Exercise brief
After finding the line containing "foldl (λ m k, <[k := f k]> m) ∅ keys." below, please output that line and each following one through the line containing "(** [sorted(l, key=key)]", exactly as written.

Collected data entries

—————

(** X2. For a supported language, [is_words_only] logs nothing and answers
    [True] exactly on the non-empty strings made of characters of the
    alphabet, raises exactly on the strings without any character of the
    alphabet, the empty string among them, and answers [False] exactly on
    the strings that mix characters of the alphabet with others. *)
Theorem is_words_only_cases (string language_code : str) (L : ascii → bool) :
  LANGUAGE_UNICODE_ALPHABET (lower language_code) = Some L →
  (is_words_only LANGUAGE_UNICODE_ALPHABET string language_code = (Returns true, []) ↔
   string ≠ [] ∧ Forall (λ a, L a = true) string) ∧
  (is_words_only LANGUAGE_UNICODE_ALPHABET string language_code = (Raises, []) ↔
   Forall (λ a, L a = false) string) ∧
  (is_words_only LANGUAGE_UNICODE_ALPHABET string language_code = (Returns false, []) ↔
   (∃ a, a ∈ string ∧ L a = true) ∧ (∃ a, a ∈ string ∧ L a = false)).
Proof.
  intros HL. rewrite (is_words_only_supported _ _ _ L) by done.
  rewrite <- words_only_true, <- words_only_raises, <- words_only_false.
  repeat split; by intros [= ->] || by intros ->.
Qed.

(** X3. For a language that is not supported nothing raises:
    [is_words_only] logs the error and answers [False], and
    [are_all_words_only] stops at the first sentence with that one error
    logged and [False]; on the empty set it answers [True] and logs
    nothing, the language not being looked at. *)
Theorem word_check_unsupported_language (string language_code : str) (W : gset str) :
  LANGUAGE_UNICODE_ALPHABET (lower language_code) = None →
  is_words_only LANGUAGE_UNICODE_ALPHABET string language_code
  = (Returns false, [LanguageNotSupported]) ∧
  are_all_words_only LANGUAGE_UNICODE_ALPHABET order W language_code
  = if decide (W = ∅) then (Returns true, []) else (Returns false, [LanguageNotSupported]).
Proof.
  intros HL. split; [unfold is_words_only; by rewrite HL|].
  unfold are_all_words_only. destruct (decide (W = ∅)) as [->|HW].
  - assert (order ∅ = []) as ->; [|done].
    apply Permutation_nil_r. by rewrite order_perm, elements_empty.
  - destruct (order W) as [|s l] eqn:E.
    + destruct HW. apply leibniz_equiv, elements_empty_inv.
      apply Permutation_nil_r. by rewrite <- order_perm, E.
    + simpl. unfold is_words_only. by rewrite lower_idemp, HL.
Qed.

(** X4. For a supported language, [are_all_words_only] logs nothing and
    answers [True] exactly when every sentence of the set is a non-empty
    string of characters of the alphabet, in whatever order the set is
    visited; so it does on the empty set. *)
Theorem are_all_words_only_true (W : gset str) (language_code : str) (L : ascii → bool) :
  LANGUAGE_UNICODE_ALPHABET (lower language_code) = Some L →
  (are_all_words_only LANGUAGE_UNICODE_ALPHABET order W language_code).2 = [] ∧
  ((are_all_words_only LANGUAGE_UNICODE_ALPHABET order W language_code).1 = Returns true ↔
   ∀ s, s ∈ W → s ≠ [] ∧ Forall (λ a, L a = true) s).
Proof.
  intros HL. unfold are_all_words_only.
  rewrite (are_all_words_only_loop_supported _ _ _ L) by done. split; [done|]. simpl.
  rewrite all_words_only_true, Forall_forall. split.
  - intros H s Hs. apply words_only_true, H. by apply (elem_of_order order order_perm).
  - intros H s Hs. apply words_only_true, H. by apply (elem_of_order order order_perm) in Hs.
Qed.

—————

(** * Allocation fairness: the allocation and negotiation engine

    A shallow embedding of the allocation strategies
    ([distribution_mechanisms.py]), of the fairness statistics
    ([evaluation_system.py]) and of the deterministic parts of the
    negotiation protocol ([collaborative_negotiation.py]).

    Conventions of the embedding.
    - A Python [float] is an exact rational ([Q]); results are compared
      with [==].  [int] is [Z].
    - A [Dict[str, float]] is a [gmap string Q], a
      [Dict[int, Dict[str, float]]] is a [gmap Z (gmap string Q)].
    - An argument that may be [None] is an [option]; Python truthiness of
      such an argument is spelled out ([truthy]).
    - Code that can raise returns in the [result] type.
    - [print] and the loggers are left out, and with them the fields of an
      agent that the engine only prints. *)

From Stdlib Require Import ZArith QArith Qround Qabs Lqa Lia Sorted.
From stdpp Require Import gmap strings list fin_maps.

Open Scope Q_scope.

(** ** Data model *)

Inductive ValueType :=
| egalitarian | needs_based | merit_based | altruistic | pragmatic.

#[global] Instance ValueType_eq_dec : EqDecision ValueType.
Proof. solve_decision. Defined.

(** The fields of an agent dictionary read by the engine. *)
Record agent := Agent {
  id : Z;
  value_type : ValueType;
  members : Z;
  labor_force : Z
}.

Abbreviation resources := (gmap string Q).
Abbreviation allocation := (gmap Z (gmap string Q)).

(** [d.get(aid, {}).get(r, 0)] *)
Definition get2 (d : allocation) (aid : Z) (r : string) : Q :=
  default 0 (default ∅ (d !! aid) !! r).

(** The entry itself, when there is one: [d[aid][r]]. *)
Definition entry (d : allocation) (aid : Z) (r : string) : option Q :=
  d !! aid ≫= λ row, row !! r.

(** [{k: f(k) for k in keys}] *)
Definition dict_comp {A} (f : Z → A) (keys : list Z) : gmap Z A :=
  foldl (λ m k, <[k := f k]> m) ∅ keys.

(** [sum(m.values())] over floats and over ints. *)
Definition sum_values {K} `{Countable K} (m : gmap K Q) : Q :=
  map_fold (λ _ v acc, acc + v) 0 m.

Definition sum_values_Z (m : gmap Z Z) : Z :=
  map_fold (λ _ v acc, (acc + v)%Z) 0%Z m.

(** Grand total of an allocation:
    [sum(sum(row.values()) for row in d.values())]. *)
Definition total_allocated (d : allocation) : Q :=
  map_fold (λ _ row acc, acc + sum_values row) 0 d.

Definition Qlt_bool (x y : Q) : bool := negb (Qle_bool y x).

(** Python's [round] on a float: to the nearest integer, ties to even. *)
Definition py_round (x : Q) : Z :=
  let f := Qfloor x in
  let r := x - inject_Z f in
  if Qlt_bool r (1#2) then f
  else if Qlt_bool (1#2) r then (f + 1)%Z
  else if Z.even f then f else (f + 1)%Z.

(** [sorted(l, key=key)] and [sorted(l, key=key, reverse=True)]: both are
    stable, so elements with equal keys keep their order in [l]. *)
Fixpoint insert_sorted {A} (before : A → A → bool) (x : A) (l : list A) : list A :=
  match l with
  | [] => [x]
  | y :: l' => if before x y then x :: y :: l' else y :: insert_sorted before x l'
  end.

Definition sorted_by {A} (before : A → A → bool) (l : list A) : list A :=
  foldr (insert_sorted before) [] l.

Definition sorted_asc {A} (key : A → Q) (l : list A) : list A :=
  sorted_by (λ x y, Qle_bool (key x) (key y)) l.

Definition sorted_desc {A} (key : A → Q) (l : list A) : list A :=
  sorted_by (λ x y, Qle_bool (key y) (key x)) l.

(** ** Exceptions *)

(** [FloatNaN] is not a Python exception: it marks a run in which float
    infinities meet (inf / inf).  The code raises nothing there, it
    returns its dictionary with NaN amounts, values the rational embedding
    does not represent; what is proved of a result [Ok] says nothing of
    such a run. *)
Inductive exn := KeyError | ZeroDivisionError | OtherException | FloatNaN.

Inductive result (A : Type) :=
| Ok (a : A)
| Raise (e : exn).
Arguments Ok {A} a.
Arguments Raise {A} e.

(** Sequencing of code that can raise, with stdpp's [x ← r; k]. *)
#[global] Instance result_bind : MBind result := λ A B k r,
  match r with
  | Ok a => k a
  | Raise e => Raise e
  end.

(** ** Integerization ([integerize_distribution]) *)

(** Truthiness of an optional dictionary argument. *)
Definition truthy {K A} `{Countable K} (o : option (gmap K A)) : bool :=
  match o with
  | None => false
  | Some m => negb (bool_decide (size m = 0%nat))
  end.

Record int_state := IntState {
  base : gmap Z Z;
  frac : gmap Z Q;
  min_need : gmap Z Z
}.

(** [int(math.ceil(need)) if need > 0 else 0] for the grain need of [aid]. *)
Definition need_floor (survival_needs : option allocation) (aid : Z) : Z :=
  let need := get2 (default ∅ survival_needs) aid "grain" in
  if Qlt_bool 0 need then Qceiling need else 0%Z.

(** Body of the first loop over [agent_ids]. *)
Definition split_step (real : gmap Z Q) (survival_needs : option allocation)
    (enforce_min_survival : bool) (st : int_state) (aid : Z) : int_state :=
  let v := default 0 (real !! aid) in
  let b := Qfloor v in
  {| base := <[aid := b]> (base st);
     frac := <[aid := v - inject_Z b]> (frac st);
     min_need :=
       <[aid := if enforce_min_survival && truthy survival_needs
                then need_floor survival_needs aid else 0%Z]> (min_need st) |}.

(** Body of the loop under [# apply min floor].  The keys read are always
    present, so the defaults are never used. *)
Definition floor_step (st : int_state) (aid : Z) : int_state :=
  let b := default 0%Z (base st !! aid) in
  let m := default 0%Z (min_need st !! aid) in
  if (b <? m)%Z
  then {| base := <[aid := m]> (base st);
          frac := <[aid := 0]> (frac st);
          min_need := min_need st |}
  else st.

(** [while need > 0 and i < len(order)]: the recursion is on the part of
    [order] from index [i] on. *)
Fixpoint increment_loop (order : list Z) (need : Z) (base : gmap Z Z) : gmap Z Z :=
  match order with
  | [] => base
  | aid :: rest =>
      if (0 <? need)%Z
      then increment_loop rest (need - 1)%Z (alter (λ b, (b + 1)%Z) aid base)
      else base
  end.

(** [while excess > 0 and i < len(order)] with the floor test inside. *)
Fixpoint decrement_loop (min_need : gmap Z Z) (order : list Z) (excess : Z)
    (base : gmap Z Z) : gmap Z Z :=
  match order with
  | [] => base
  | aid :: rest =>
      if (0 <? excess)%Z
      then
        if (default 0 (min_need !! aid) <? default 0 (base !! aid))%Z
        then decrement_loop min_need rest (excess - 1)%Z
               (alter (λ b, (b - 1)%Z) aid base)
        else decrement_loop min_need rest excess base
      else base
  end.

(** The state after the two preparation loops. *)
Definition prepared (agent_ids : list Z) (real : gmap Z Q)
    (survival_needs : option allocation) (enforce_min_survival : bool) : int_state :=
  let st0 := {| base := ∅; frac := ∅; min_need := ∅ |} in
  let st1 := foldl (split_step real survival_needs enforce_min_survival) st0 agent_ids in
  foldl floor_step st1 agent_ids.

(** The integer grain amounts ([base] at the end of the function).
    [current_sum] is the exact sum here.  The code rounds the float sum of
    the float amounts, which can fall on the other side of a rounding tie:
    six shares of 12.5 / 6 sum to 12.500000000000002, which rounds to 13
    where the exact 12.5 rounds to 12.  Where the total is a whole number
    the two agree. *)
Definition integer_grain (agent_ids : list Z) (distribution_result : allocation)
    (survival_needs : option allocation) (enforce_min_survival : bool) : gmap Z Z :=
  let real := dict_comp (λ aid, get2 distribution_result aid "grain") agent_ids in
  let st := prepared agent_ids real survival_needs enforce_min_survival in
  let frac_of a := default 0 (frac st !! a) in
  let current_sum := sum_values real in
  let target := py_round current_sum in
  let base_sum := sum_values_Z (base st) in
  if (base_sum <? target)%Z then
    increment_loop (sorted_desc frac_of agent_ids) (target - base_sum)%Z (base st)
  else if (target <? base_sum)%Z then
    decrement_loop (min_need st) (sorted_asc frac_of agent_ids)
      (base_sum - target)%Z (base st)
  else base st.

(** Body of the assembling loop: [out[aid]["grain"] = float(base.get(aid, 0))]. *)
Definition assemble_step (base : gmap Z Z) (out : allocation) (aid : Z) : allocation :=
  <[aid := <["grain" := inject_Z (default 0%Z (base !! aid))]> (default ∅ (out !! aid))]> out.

—————

Result of the exercise
  foldl (λ m k, <[k := f k]> m) ∅ keys.

(** [sum(m.values())] over floats and over ints. *)
Definition sum_values {K} `{Countable K} (m : gmap K Q) : Q :=
  map_fold (λ _ v acc, acc + v) 0 m.

Definition sum_values_Z (m : gmap Z Z) : Z :=
  map_fold (λ _ v acc, (acc + v)%Z) 0%Z m.

(** Grand total of an allocation:
    [sum(sum(row.values()) for row in d.values())]. *)
Definition total_allocated (d : allocation) : Q :=
  map_fold (λ _ row acc, acc + sum_values row) 0 d.

Definition Qlt_bool (x y : Q) : bool := negb (Qle_bool y x).

(** Python's [round] on a float: to the nearest integer, ties to even. *)
Definition py_round (x : Q) : Z :=
  let f := Qfloor x in
  let r := x - inject_Z f in
  if Qlt_bool r (1#2) then f
  else if Qlt_bool (1#2) r then (f + 1)%Z
  else if Z.even f then f else (f + 1)%Z.

(** [sorted(l, key=key)] and [sorted(l, key=key, reverse=True)]: both are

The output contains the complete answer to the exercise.